▶ **Records shown**
■ ■ ■ ■

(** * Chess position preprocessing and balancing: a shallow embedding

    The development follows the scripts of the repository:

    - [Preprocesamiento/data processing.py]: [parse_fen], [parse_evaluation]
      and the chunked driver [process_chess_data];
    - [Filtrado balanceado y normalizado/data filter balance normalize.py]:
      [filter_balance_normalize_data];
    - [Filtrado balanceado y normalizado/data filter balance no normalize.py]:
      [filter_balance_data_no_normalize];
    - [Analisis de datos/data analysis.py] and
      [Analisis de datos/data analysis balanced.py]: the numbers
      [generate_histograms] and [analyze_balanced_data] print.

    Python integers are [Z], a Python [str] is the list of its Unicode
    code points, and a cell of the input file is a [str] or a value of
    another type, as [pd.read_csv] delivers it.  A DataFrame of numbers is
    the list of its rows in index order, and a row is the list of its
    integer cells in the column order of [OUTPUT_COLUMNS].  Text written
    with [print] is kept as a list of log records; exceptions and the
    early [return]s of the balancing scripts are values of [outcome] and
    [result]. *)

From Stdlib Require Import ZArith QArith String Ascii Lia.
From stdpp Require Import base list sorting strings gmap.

■ ■ ■ ■

▶ **Problem to work on**
Nothing but the lines from the one with "The development follows" through the last line of the data should appear; print them exactly.

▶ **Task response**
    The development follows the scripts of the repository:

    - [Preprocesamiento/data processing.py]: [parse_fen], [parse_evaluation]
      and the chunked driver [process_chess_data];
    - [Filtrado balanceado y normalizado/data filter balance normalize.py]:
      [filter_balance_normalize_data];
    - [Filtrado balanceado y normalizado/data filter balance no normalize.py]:
      [filter_balance_data_no_normalize];
    - [Analisis de datos/data analysis.py] and
      [Analisis de datos/data analysis balanced.py]: the numbers
      [generate_histograms] and [analyze_balanced_data] print.

    Python integers are [Z], a Python [str] is the list of its Unicode
    code points, and a cell of the input file is a [str] or a value of
    another type, as [pd.read_csv] delivers it.  A DataFrame of numbers is
    the list of its rows in index order, and a row is the list of its
    integer cells in the column order of [OUTPUT_COLUMNS].  Text written
    with [print] is kept as a list of log records; exceptions and the
    early [return]s of the balancing scripts are values of [outcome] and
    [result]. *)

From Stdlib Require Import ZArith QArith String Ascii Lia.
From stdpp Require Import base list sorting strings gmap.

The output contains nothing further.